W3C: Can't read EBNF's SPARQL IRIREF specification?


(Specifications: https://www.w3.org/TR/sparql11-query/#rIRIREF)

According to the specification, an IRIREF can be parsed as this:

[139]   IRIREF    ::=   '<' ([^<>"{}|^`\]-[#x00-#x20])* '>'

What is bothering me is this part of the expression:

\]-[

If I consider \ to be an escaping character in the bracketed character class (which would be the case in a Perl regular expression), then it means the \ alone is not a problem in the IRIREF and this is valid: <http://hello\world>

Then there is this big problem with the range: ]-[. The character ] has an ordinal value of 93 and the [ of 91. This means we have an invalid range: 93 to 92. This is not allowed in most regex engines I tested.

What does that means?

  1. Should I consider the - as a regular character in the bracketed character class, then this is invalid IRIREF: <http://new-example.org>. It makes no sense.
  2. Should I consider the range ]-[ null and this IRIREF is valid: <http://hello[world]>
  3. What I think is more likely is that the range is inverted and is not a problem for w3c specifications, which means the characters [, \ and ] are invalid characters. This makes sense.

Solution

  • The SPARQL spec says that its grammar is written using the notation defined by the XML 1.1 specification.

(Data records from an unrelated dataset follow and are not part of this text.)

(** What the three writes of [install_file] leave on the disk. *)
Record installed sb d d' (pn new blk boff : Z) (up : INodeInner) (e : DirEnt) : Prop := {
  in_data x : data_block_start sb * 8 ≤ x → x ≠ blk * 8 + boff / 512 → sector d' x = sector d x;
  in_slot o : 0 ≤ o → o + 32 ≤ boff mod 512 ∨ boff mod 512 + 32 ≤ o →
    record_at d' (blk * 8 + boff / 512) o 32 = record_at d (blk * 8 + boff / 512) o 32;
  in_entry : record_at d' (blk * 8 + boff / 512) (boff mod 512) 32 = Some (encode_dirent e);
  in_parent : disk_inode d' (inode_table_start sb) pn = Some up;
  in_new : disk_inode d' (inode_table_start sb) new = Some empty_file;
  in_inodes n : 0 ≤ n < inode_table_blocks sb * 64 → n ≠ pn → n ≠ new →
    disk_inode d' (inode_table_start sb) n = disk_inode d (inode_table_start sb) n;
  in_bitmaps j blk' : 0 ≤ j < 32768 →
    blk' = inode_bitmap_block sb ∨ blk' = data_bitmap_block sb → bitmap d' blk' j = bitmap d blk' j;
  in_range x : is_Some (sector d' x) ↔ is_Some (sector d x);
}.

Lemma disk_inode_written d d' its n i : inode_wf i →
  record_written d d' (inode_sector its n) (inode_offset n) (encode_inode i) →
  disk_inode d' its n = Some i.
Proof.
  intros Hw Hr. pose proof (inode_offset_range n). pose proof (encode_inode_length i Hw) as Hl.
  pose proof (record_at_written _ _ _ _ _ Hr ltac:(lia) ltac:(rewrite Hl; lia)) as Hra.
  rewrite Hl in Hra. unfold disk_inode. change 64 with (Z.of_nat 64). rewrite Hra. simpl. f_equal.
  rewrite <-(app_nil_r (encode_inode i)). by apply decode_encode_inode_app.
Qed.

Lemma disk_inode_kept d d' its n m i : inode_wf i → 0 ≤ n → 0 ≤ m → n ≠ m →
  record_written d d' (inode_sector its n) (inode_offset n) (encode_inode i) →
  disk_inode d' its m = disk_inode d its m.
Proof.
  intros Hw Hn Hm Hne Hr. pose proof (inode_offset_range n). pose proof (inode_offset_range m).
  pose proof (encode_inode_length i Hw) as Hl. unfold disk_inode. f_equal.
  apply (record_at_kept _ _ _ _ _ _ _ _ Hr); [lia|rewrite Hl; lia|lia|lia|]. rewrite Hl.
  unfold inode_sector, inode_offset. destruct (decide (n / 8 = m / 8)); [right|left; lia].
  Z.div_mod_to_equations; lia.
Qed.

Lemma disk_inode_away d d' its m x : 0 ≤ m → (∀ y, y ≠ x → sector d' y = sector d y) →
  x ≠ inode_sector its m → disk_inode d' its m = disk_inode d its m.
Proof. intros Hm Ho Hx. unfold disk_inode, record_at. by rewrite Ho. Qed.

Lemma record_at_same d d' x o n : sector d' x = sector d x → record_at d' x o n = record_at d x o n.
Proof. intros Hx. unfold record_at. by rewrite Hx. Qed.
(* ===== verification/MemMgr.v ===== *)
(** * Address spaces of tasks

    [kernel/src/mm/mod.rs] ([MemoryManager]) and [kvm_full_map] of
    [kernel/src/mm/kvm.rs], over the page tables, the frame allocator and the
    page metadata.  The fields behind spin locks are fields of the record: each
    method takes the locks it needs and runs to its end.  TLB flushes have no
    counterpart, since the model translates through the tables in memory. *)

From stdpp Require Import sorting.
From S2P Require Import Prelude Errors Addr Sv39 FrameAllocator PageMeta PageTable PageMap.

(** ** State *)

Definition KERNEL_STACK_PAGES : Z := 16.
Definition GB : Z := Z.shiftl 1 30.

Record VmRegion := mkRegion { r_start : Z; r_end : Z; r_flags : Z }.

Record KernelStackRegion := mkStack { guard : Z; bottom : Z; top : Z }.

Record MemoryManager := mkMm {
  root_pt : Z;
  regions : list VmRegion;
  kernel_stack : KernelStackRegion;
  start_brk : Z;
  brk : Z;
}.

Definition EMPTY : MemoryManager := mkMm 0 [] (mkStack 0 0 0) 0 0.

(** A memory manager and the kernel memory it works on. *)
Record Space := mkSpace { mm : MemoryManager; km : Kmem }.

Definition set_km (k : Kmem) (s : Space) : Space := mkSpace (mm s) k.
Definition set_mm (m : MemoryManager) (s : Space) : Space := mkSpace m (km s).
Definition set_regions (rs : list VmRegion) (m : MemoryManager) : MemoryManager :=
  mkMm (root_pt m) rs (kernel_stack m) (start_brk m) (brk m).
Definition set_kernel_stack (st : KernelStackRegion) (m : MemoryManager) : MemoryManager :=
  mkMm (root_pt m) (regions m) st (start_brk m) (brk m).
Definition set_brk (b : Z) (m : MemoryManager) : MemoryManager :=
  mkMm (root_pt m) (regions m) (kernel_stack m) (start_brk m) b.

Abbreviation MM := (M Space Error).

    In that notation, the right-hand side you quote,

    '<' ([^<>"{}|^`\]-[#x00-#x20])* '>'
    

    denotes a sequence of

    • a '<' character
    • zero or more characters matching the expression [^<>"{}|^`]-[#x00-#x20]; this is a set difference denoting

      • any character matched by [^<>"{}|^\] = any character other than '<', '>', '"', '{', '}', '|', '^', '', or '\'; n.b. '\' is not an escape character in this notation (which has no escape characters at all)
      • except those matched by [#x00-#x20] = the C1 area of control characters plus blank

      This is a slightly odd way to write this pattern; it could equally well be written as [^<>"{}|^`#x00-#x20]; I'm not sure why the editors wrote it the way they did.

    • a '>' character

    So to answer your questions one by one:

    Should I consider the - as a regular character in the bracketed character class, then this is invalid IRIREF: http://new-example.org. It makes no sense.

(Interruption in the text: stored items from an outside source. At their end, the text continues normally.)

(* ===== verification/MemFault.v ===== *)
(** * Page faults

    [MemoryManager::handle_page_fault] and [map_allocate_page] of
    [kernel/src/mm/mod.rs] on a well-formed address space: demand paging gives
    a private zeroed frame, and a fault on a mapped page is a copy-on-write or
    an error.  The model is in MemMgr. *)

From S2P Require Import Prelude Errors Addr Sv39 FrameAllocator PageMeta PageTable PageMap PageFork MemMgr.

(** An address that no leaf covers has a free slot. *)
Lemma walk_none_unmapped n m : ∀ t q, shape n m t → length q = n →
  Forall (λ i, 0 ≤ i < 512) q → walk m t q = None → unmapped m t q = true.
Proof.
  induction n as [|n IH]; intros t q Hs Hl Hr Hw; [done|].
  destruct q as [|i q]; [done|]. apply Forall_cons in Hr as [Hi Hr]. injection Hl as Hl.
  cbn [walk unmapped] in *. destruct (shape_entry n m t i Hs Hi) as [_ Hsub].
  destruct (is_table (entry m t i)); [|by destruct (is_valid (entry m t i))].
  apply (IH _ q); auto.
Qed.

Lemma align_down_page a : is_usize a → align_down a PAGE_SIZE = a - a mod 4096.
Proof. intros Ha. change PAGE_SIZE with (2 ^ 12). by rewrite align_down_pow2. Qed.

Lemma page_base_ok a : is_u64 a → va_ok a = true →
  is_u64 (a - a mod 4096) ∧ va_ok (a - a mod 4096) = true ∧ (a - a mod 4096) mod 4096 = 0.
Proof.
  intros Ha Hok. assert (Hb : is_u64 (a - a mod 4096)) by (unfold in_width in *; Z.div_mod_to_equations; lia).
  split_and!; [done| |Z.div_mod_to_equations; lia]. rewrite va_ok_spec in Hok |- * by done.
  change (2 ^ 38) with 274877906944 in *. unfold in_width in *.
  change (2 ^ 64) with 18446744073709551616 in *. Z.div_mod_to_equations; lia.
Qed.

Section faults.
Context `{BF : Bitflags} `{HBF : !BitflagsOk BF}.

(** The kernel's view of the root table. *)
Lemma root_mapped k root : aspace k root →
  phys_to_virt (E := Error) root = Ok (root + KERNEL_DIRECT_MAPPING_BASE) ∧
  va_from_raw_unchecked (E := Error) (root + KERNEL_DIRECT_MAPPING_BASE) =
    Ok (root + KERNEL_DIRECT_MAPPING_BASE) ∧
  pa_from_raw_unchecked (E := Error) root = Ok root.
Proof.
  intros (_ & [(Htok & _) _] & _).
  destruct (table_ok_mapped root KERNEL_DIRECT_MAPPING_BASE Htok) as [H1 H2]; [by right|].
  split_and!; [done| |].
  - unfold va_from_raw in H2. unfold va_from_raw_unchecked. by destruct (va_ok _).
  - destruct (table_ok_page_ok _ Htok) as [(? & ? & ?) _]. unfold pa_from_raw_unchecked.
    rewrite (proj2 (Z.leb_le _ _)); [done|]. change PA_MAX with (2 ^ 55 - 1). lia.
Qed.

Lemma mm_translate_spec s va : aspace (km s) (root_pt (mm s)) → 0 ≤ va → va_ok va = true →
  mm_translate va s = (translate (mem (km s)) (root_pt (mm s)) va, s).
Proof.
  intros Has Hva Hok. destruct (root_mapped _ _ Has) as (H1 & H2 & _).
  unfold mm_translate, bind, gets, lift. cbn [id]. rewrite H1, H2.
  unfold va_from_raw_unchecked. by rewrite Hok.
Qed.

(** What a new zeroed page at [base] leaves: [pa] is its frame. *)
Record page_given (k k' : Kmem) (root base flags pa : Z) : Prop := {
  pg_fresh : ¬ held (fa k) pa ∧ held (fa k') pa;
  pg_held x : held (fa k) x → held (fa k') x;
  pg_space : aspace k' root;
  pg_zero : frame (mem k') pa = replicate 512 0;
  pg_rest x : held (fa k) x → x ∉ tables 3 (mem k) root → frame (mem k') x = frame (mem k) x;
  pg_meta : meta_ok k';
  pg_refs a : refs (meta k') a = if decide (a = pa) then 1 else refs (meta k) a;
  pg_translate va : is_u64 va → va_ok va = true → translate (mem k') root va =
    if decide (base ≤ va < base + 4096) then Ok (Some (pa + (va - base)))
    else translate (mem k) root va;
  pg_walk va : is_u64 va → va_ok va = true → walk (mem k') root (path_of va Size4K) =
    if decide (base ≤ va < base + 4096) then Some (leaf_pte pa flags, 0%nat)
    else walk (mem k) root (path_of va Size4K);
  pg_frame : table_ok pa ∧ pa ∉ tables 3 (mem k') root;
  pg_tables x : x ∈ tables 3 (mem k') root → x ∈ tables 3 (mem k) root ∨ ¬ held (fa k) x;
}.

(** [alloc_frame], [zero_frame], [map_vm] and [page::add], in this order. *)
Definition give_page (base flags : Z) : MM unit :=
  let! pa := kmem (unwrapped alloc_frame) in
  kmem (zero_frame pa) ;;;
  mm_map_vm base pa flags ;;;
  kmem (page_add pa).

Lemma give_page_spec s base flags :
  aspace (km s) (root_pt (mm s)) → meta_ok (km s) → is_u64 base → va_ok base = true →
  base mod 4096 = 0 → leaf_flags flags →
  walk (mem (km s)) (root_pt (mm s)) (path_of base Size4K) = None →
  match give_page base flags s with
  | (Ok _, s') => mm s' = mm s ∧ ∃ pa, page_given (km s) (km s') (root_pt (mm s)) base flags pa
  | (Panic, s') => full (fa (km s'))
  | _ => False
  end.
Proof.
  intros Has [Hmw Hm0] Hb Hbok Hbm Hfl Hw. pose proof Has as (Hk & [Hs Hnd] & Hown).
  set (root := root_pt (mm s)) in *. unfold give_page, kmem, zoom, unwrapped. unfold bind at 1.
  pose proof (alloc_frame_spec (km s) Hk) as Ha.
  destruct (alloc_frame (km s)) as [[pa|e| |] k1]; [|by destruct Ha as [-> ?]|done..].
  destruct Ha as (Hmem1 & Hmeta1 & Hk1 & Hpa & Hnh & Hh1).
  destruct (table_ok_mapped pa KERNEL_DIRECT_MAPPING_BASE Hpa) as [Hpv _]; [by right|].
  destruct (table_ok_page_ok _ Hpa) as [Hpok _]. pose proof Hpok as (Hpa0 & Hpa4 & Hpa55).
  assert (Hnt : pa ∉ tables 3 (mem (km s)) root) by (intros Hin; apply Hnh, Hown, Hin).
  unfold bind at 1, zero_frame, bind, lift. unfold phys_to_virt at 1. rewrite Hpv. unfold write_frame, modify.
  set (k2 := set_mem (<[pa:=replicate 512 0]> (mem k1)) k1).
  assert (Hf2 : ∀ x, x ≠ pa → frame (mem k2) x = frame (mem (km s)) x)
    by (intros x Hx; simpl; by rewrite frame_insert_ne, Hmem1).
  destruct (aspace_keep (km s) k2 root Has) as (Has2 & Ht2 & _).
  { by destruct Hk1; split. }
  { intros x Hx. split; [apply Hf2; by intros ->|]. apply Hh1. right. by apply Hown. }
  assert (Hwk : ∀ q, length q = 3%nat → Forall (λ i, 0 ≤ i < 512) q →
    walk (mem k2) root q = walk (mem (km s)) root q).
  { intros q Hq Hr. apply (walk_frame 3); [done..|]. intros x Hx. apply Hf2. by intros ->. }
  pose proof (map_translate_spec k2 root base pa flags KERNEL_DIRECT_MAPPING_BASE Size4K Has2
    ltac:(by right) Hb Hbok Hbm Hpok Hpa4 Hfl) as Hmap.
  assert (Hun : unmapped (mem k2) root (path_of base Size4K) = true).
  { apply (walk_none_unmapped 3); [apply Has2|done|apply path_range|].
    by rewrite Hwk by (done || apply path_range). }
  specialize (Hmap Hun).
  pose proof (map_memory_spec k2 root base pa flags KERNEL_DIRECT_MAPPING_BASE Size4K Has2
    ltac:(by right) Hbm Hpok Hpa4 Hfl Hun) as Hmap2.
  unfold mm_map_vm, kmem, zoom, bind, gets, lift. cbn [id mm set_km km].
  destruct (root_mapped _ _ Has) as (H1 & H2 & _). fold root. rewrite H1, H2.
  unfold va_from_raw_unchecked at 1. rewrite Hbok. unfold pa_from_raw_unchecked.
  rewrite (proj2 (Z.leb_le pa PA_MAX)) by (change PA_MAX with (2 ^ 55 - 1); lia).
  unfold map_vm, map_vm_with_page_size. fold k2.
  destruct (map_memory_with_base root base (Some pa) flags _ Size4K k2) as [[[]|e| |] k3]; [|done..].
  destruct Hmap as (Has3 & (Hmeta3 & Hh3 & Hrest3 & Hnew3) & Htr). destruct Hmap2 as (_ & _ & Hw3). unfold page_add, modify. cbn [mm km set_km].
  split; [done|]. exists pa.
  assert (Hme : meta k3 = meta (km s)) by (by rewrite Hmeta3).
  pose proof (Hm0 pa Hnh) as Hr0.
  assert (Hadd := λ a, refs_add (meta (km s)) pa a Hmw ltac:(lia)). rewrite <-Hme in Hadd.
  split; cbn [fa mem meta set_meta].
  - split; [done|]. apply Hh3, Hh1. by left.
  - intros x Hx. apply Hh3, Hh1. by right.
  - by destruct Has3 as ([] & ? & ?).
  - rewrite Hrest3; [apply frame_insert|apply Hh1; by left|by rewrite Ht2].
  - intros x Hx Hxt. rewrite Hrest3, Hf2; [done| |apply Hh1; by right|by rewrite Ht2].
    intros ->. done.
  - split; [apply (Hadd 0)|]. intros x Hx. cbn [fa meta set_meta] in Hx |- *. rewrite (proj2 (Hadd x)), Hme, decide_False.
    + apply Hm0. intros Hx'. apply Hx, Hh3, Hh1. by right.
    + intros ->. apply Hx, Hh3, Hh1. by left.
  - intros a. rewrite (proj2 (Hadd a)), Hme. destruct (decide (a = pa)) as [->|]; [lia|done].
  - intros va Hva Hvok. specialize (Htr va Hva Hvok). change (bytes Size4K) with 4096 in Htr.
    destruct (decide _); [by destruct Htr|]. destruct Htr as [-> _].
    rewrite !translate_walk by (done || apply Has2 || apply Hva). by rewrite Hwk by (done || apply path_range).
  - intros va Hva Hvok. rewrite Hw3 by (done || apply path_range).
    pose proof (path_prefix base va Size4K Hb Hva Hbok Hvok Hbm) as Hpp. change (bytes Size4K) with 4096 in Hpp.
    destruct (decide (base ≤ va < base + 4096)) as [Hin|Hin].
    + by rewrite decide_True by (by apply Hpp).
    + rewrite decide_False by (by rewrite Hpp). by apply Hwk, path_range.
  - split; [done|]. intros [Hin|Hin]%Hnew3; [by rewrite Ht2 in Hin|]. apply Hin, Hh1. by left.
  - intros x [Hin|Hin]%Hnew3; [left; by rewrite <-Ht2|]. right. intros Hx. apply Hin, Hh1. by right.
Qed.

Lemma handle_page_fault_spec s fault access :
  aspace (km s) (root_pt (mm s)) → meta_ok (km s) → pages_ok (regions (mm s)) →
  Forall (λ r, leaf_flags (r_flags r)) (regions (mm s)) → is_usize fault → va_ok fault = true →
  let base := fault - fault mod 4096 in
  let old := walk (mem (km s)) (root_pt (mm s)) (path_of base Size4K) in
  ((∀ r, region_of (regions (mm s)) fault r → Z.land (r_flags r) access ≠ access) →
     handle_page_fault fault access s = (Err Unmapped, s)) ∧
  ∀ r, region_of (regions (mm s)) fault r → Z.land (r_flags r) access = access →
    (is_Some old → handle_page_fault fault access s =
       if Z.land access PTE_W =? PTE_W then kmem (copy_on_write (root_pt (mm s)) base) s
       else (Err Unmapped, s)) ∧
    (old = None →
       match handle_page_fault fault access s with
       | (Ok _, s') => mm s' = mm s ∧
           ∃ pa, page_given (km s) (km s') (root_pt (mm s)) base (r_flags r) pa
       | (Panic, s') => full (fa (km s'))
       | _ => False
       end).
Proof.
  intros Has Hmeta Hok Hfl Hf Hfok base old. destruct (page_base_ok fault Hf Hfok) as (Hb & Hbok & Hbm).
  fold base in Hb, Hbok, Hbm. pose proof Has as (_ & [Hs _] & _).
  assert (Hrg : ∀ r, region_of (regions (mm s)) fault r ↔ lookup_region base (regions (mm s)) = Some r).
  { intros r. rewrite (lookup_region_spec _ _ _ Hok). apply region_of_page; [done|apply Hf]. }
  assert (Hhp : handle_page_fault fault access s =
    match lookup_region base (regions (mm s)) with
    | None => (Err Unmapped, s)
    | Some r =>
        if negb (bf_contains (r_flags r) access) then (Err Unmapped, s) else
        (let! mapped := mm_translate base in
         match mapped with
         | Some _ => if bf_contains access PTE_W then
             let! addr' := lift (va_from_raw_unchecked base) in
             let! root := lift (pa_from_raw_unchecked (root_pt (mm s))) in
             kmem (copy_on_write root addr') else fail Unmapped
         | None => give_page base (r_flags r)
         end) s
    end).
  { unfold handle_page_fault. rewrite align_down_page by done. fold base.
    unfold bind at 1, gets at 1. cbn [id]. unfold lookup_region.
    destruct (search base (regions (mm s))) as [i|i] eqn:Hsr.
    - destruct (search_found _ _ _ Hsr) as [r ->]. unfold bind at 1 2, lift at 1. cbn [unwrap ret].
      by destruct (bf_contains (r_flags r) access).
    - destruct (region_before i base (regions (mm s))) as [r|]; [|done].
      unfold bind at 1, lift at 1. cbn [ok_or fmap option_fmap option_map].
      by destruct (bf_contains (r_flags r) access). }
  rewrite Hhp. split.
  - intros Hno. destruct (lookup_region base (regions (mm s))) as [r|] eqn:Hl; [|done].
    rewrite bf_contains_spec, (proj2 (Z.eqb_neq _ _)); [done|]. by apply Hno, Hrg.
  - intros r Hr Hacc. apply Hrg in Hr as Hl. rewrite Hl, bf_contains_spec, Hacc, Z.eqb_refl.
    cbn [negb].
    assert (Htr : mm_translate base s = (Ok ((λ '(e, k), ppn_address e + base mod bytes (size_of k)) <$> old), s))
      by (rewrite mm_translate_spec, translate_walk by (done || apply Hb); done).
    rewrite (bind_ok _ _ _ _ _ Htr). split.
    + intros [[e k] ->]. simpl. rewrite bf_contains_spec. destruct (_ =? _); [|done].
      unfold bind, lift, va_from_raw_unchecked. rewrite Hbok.
      destruct (root_mapped _ _ Has) as (_ & _ & ->). done.
    + intros Hold. rewrite Hold. simpl. apply give_page_spec; [done..| |done].
      rewrite Forall_forall in Hfl. apply Hfl, Hr.
Qed.

(** C35: a page fault is resolved by demand paging or copy-on-write, or
    refused.  Without a region for the address that allows the access, the
    answer is [Unmapped] and nothing changes.  If the page is not mapped yet,
    it gets a frame that nobody held, filled with zeros, referenced once and
    mapped with the region's permissions; every other translation, every other
    frame in use outside the tables and every other reference count is kept.
    If it is mapped, a write is handed to [copy_on_write], and any other
    access is refused.  The memory manager's own fields never change. *)
Theorem page_fault_spec s fault access :
  aspace (km s) (root_pt (mm s)) → meta_ok (km s) → pages_ok (regions (mm s)) →
  Forall (λ r, leaf_flags (r_flags r)) (regions (mm s)) → is_usize fault → va_ok fault = true →
  let base := fault - fault mod 4096 in
  let old := walk (mem (km s)) (root_pt (mm s)) (path_of base Size4K) in
  ((∀ r, region_of (regions (mm s)) fault r → Z.land (r_flags r) access ≠ access) →
     handle_page_fault fault access s = (Err Unmapped, s)) ∧
  ∀ r, region_of (regions (mm s)) fault r → Z.land (r_flags r) access = access →
    (is_Some old → handle_page_fault fault access s =
       if Z.land access PTE_W =? PTE_W then kmem (copy_on_write (root_pt (mm s)) base) s
       else (Err Unmapped, s)) ∧
    (old = None →
       match handle_page_fault fault access s with
       | (Ok _, s') => mm s' = mm s ∧
           ∃ pa, page_given (km s) (km s') (root_pt (mm s)) base (r_flags r) pa
       | (Panic, s') => full (fa (km s'))
       | _ => False
       end).
Proof. apply handle_page_fault_spec. Qed.
End faults.

(** ** A first access to the heap *)

Definition example_space : Space :=
  mkSpace (mkMm 0x80200000 [mkRegion 0x10000 0x11000 user_rw] (mkStack 0 0 0) 0x10000 0x11000)
    example_kmem.

Lemma page_fault_spec_witness : ∃ s' pa,
  handle_page_fault 0x10123 PTE_W example_space = (Ok tt, s') ∧
  page_given example_kmem (km s') 0x80200000 0x10000 user_rw pa.
Proof.
  set (r := mkRegion 0x10000 0x11000 user_rw).
  assert (Hm : meta_ok (km example_space)).
  { split; [apply wf_empty|]. intros x _. reflexivity. }
  assert (Hok : pages_ok (regions (mm example_space))).
  { apply pages_ok_cons. split_and!; [done|intros r' Hr'; by apply elem_of_nil in Hr'|split; constructor]. }
  assert (Hfl : Forall (λ r, leaf_flags (r_flags r)) (regions (mm example_space))) by (by repeat constructor).
  assert (Ho : (handle_page_fault 0x10123 PTE_W example_space).1 = Ok tt) by (vm_compute; reflexivity).
  assert (Hw : walk (mem (km example_space)) 0x80200000 (path_of 0x10000 Size4K) = None)
    by (vm_compute; reflexivity).
  destruct (page_fault_spec example_space 0x10123 PTE_W example_aspace Hm Hok Hfl ltac:(done) ltac:(done))
    as [_ Hf].
  destruct (Hf r) as [_ Hg]; [split; [by left|cbn; lia]|reflexivity|]. specialize (Hg Hw).
  destruct (handle_page_fault 0x10123 PTE_W example_space) as [o s']. cbn [fst] in Ho. subst o.
  destruct Hg as (_ & pa & Hg). exists s', pa. split; [reflexivity|exact Hg].
Defined.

    No. When A and B are expressions in this notation, A - B denotes any string in the language of A that is not also a string in the language of B. Here A and B are each character-class expressions, one negative and one positive.

    You are right that it would make no sense to prohibit hyphens from a grammar rule intended to accept IRIs bracketed by angle brackets.

    Should I consider the range ]-[ null and this IRIREF is valid: http://hello[world]

    ']-[' does not denote a range here, null or otherwise; the ] ends the first character class expression and the [ begins the second.

    What I think is more likely is that the range is inverted and is not a problem for w3c specifications, which means the characters [, \ and ] are invalid characters. This makes sense.

    If my parsing of the expression is correct, '[' and ']' are legal (they are not excluded by the first expression, and they are not excluded by the second); '\' is excluded by the first expression.